GPCR oligomerization reduces residual hydrophobic mismatch. (A) Snapshot from the end of an ∼18-μs MD simulation of B2AR oligomerization in the POPC lipid bilayer, showing the spontaneously evolved higher-order oligomers of B2AR (see Mondal et al. (15)). Note that the panel shows the central simulation cell, and its neighboring periodic replicas. For the sake of clarity, the membrane is shown (green dots) in the simulation cell only. Water is also not shown. The proteins are rendered in van der Waals representation. To indicate the orientation of the proteins in these arrays, specific parts of the GPCR proteins are colored as follows: TM1 (purple), TM4 (red), TM5 (blue), TM6 (yellow), and the remainder (silver). The oligomeric arrays emerging from the simulations are found to involve the typical interfaces such as TM1-TM1, TM5-TM5, and TM4/5. (B) The relative frequency with which the different regions of the protein participate in protein-protein interactions during the last 1.4 μsec, shown in a color-coded heat map projected onto a x-ray structure of B2AR (PDB:2RH16) (79). (Light blue, white, and red) Regions involved in protein-protein interactions; (deep blue) regions that are not involved in frequent oligomerization contacts during the simulation. The heat map is presented on three different views of the protein to show the entire protein surface. The total number of interactions for each residue is normalized to the maximum frequency of interactions for all residues during this time period. (C) The average energy cost of residual hydrophobic mismatch (RHM) for each TM of B2AR embedded in the POPC membrane bilayer, calculated for a protomer in the oligomeric arrays (in black), and compared to that calculated for the monomeric protein (in red). This figure is adapted from Mondal et al. (15). To see this figure in color, go online.

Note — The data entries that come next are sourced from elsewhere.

(** The targets of a bus access lie in the struct, the memory behind the
    command register. *)
Lemma target_fits ts id : timer_width ts ->
  0 <= target_base ts id /\ target_base ts id + target_size ts id <= struct_size ts /\
  (id = MEMORY_TARGET_INDEX -> 0 < target_base ts id).
Proof. by intros [-> | ->]; destruct id; vm_compute. Qed.

Lemma copy_in_Ok ts id off bs s : timer_width ts ->
  Z.of_nat (length s.(regs)) = struct_size ts -> 0 <= off ->
  off + Z.of_nat (length bs) <= target_size ts id ->
  copy_in ts id off bs s = Ok (set_regs (splice s.(regs) (target_base ts id + off) bs) s).
Proof.
  intros Hts Hl Hoff Hend. unfold copy_in. destruct (target_fits ts id Hts) as (? & ? & _).
  destruct (Z.leb_spec (off + Z.of_nat (length bs)) (target_size ts id)); [|lia].
  by rewrite store_Ok by lia.
Qed.

Lemma copy_out_Ok ts id off len s : timer_width ts ->
  Z.of_nat (length s.(regs)) = struct_size ts -> 0 <= off -> 0 <= len ->
  off + len <= target_size ts id ->
  copy_out ts id off len s = Ok (slice s.(regs) (target_base ts id + off) len).
Proof.
  intros Hts Hl Hoff Hlen Hend. unfold copy_out. destruct (target_fits ts id Hts) as (? & ? & _).
  destruct (Z.leb_spec (off + len) (target_size ts id)); [|lia]. by rewrite load_Ok by lia.
Qed.

Lemma copy_in_memory s i v :
  length s.(regs) = 112%nat -> 0 <= i < memory_size ->
  copy_in 4 MEMORY_TARGET_INDEX i [v] s = Ok (set_regs (splice s.(regs) (10 + i) [v]) s).
Proof.
  intros Hl Hi. apply (copy_in_Ok 4 MEMORY_TARGET_INDEX); [apply width_4| |lia|cbn].
  - rewrite Hl. reflexivity.
  - unfold memory_size in *. lia.
Qed.

(** The bytes that are stored and sent on when the bytes [vs] are received. *)
Definition received (vs : list Z) : list Z := (fun v => Z.lxor v 0xFF) <$> vs.

Lemma splice_cons m off b bs :
  0 <= off -> off + 1 + Z.of_nat (length bs) <= Z.of_nat (length m) ->
  splice (splice m off [b]) (off + 1) bs = splice m off (b :: bs).
Proof.
  intros Hoff Hlen. apply list_eq. intros i.
  rewrite !lookup_splice by (rewrite ?splice_length; cbn [length]; lia).
  cbn [length]. repeat case_decide; try lia; try done.
  - replace (i - Z.to_nat off)%nat with 0%nat by lia. done.
  - replace (i - Z.to_nat off)%nat with (S (i - Z.to_nat (off + 1)))%nat by lia. done.
Qed.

Comparison of Fig. 4, parts B and C, reveal significant RHM at diametrically opposite regions of the B2AR molecule. Interpreting the associated energy penalties as oligomerization drivers, this observation suggests that, as a consequence of the lipid-protein interactions, the B2AR will organize spatially not only in dimers but also in higher-order oligomers with interfaces at those diametrically opposite regions. This pattern of RHM was indeed observed in POPC membrane containing 10% cholesterol (Fig. 5 A), consistent with the prediction of higher-order oligomers from FRET monitoring of B2AR oligomerization (71,72). Interestingly, a different oligomerization pattern was predicted for the B1AR compared to the B2AR (72), and the quantification of RHM provides a mechanistic explanation based on different modes of interaction with the membrane. Thus, despite the high sequence homology between the two adrenergic receptors, results in Fig. 5 B show that the RHM for B1AR is predominantly localized at TM1, but large RHM values are found at both TM1 and TM4/TM5 for B2AR.
Figure 5

Comparison of residual hydrophobic mismatch of B2AR and B1AR. (A) Average energy cost of residual hydrophobic mismatch for each TM of a B2AR monomer embedded in POPC/10% Cholesterol bilayer (blue bars), compared to the results for the B2AR monomer in POPC, without cholesterol from Fig. 4C (red bars), and to results for the highly homologous B1AR monomer in the POPC/10% cholesterol bilayer (green bars). (B) The structural context of the incomplete hydrophobic matching observed at the TM4/TM5 interface of B2AR; such incomplete matching is not observed for B1AR. Adjacent polar (purple) and hydrophobic (orange) residues occur in TM4/TM5 of B2AR. (C) Structure-based sequence alignment of B1AR versus B2AR (80) for TM4 and TM5, with the loci where the two homologous GPCRs differ in terms of hydrophobic character (indicated in boldface). This figure is adapted from Mondal et al. (15). To see this figure in color, go online.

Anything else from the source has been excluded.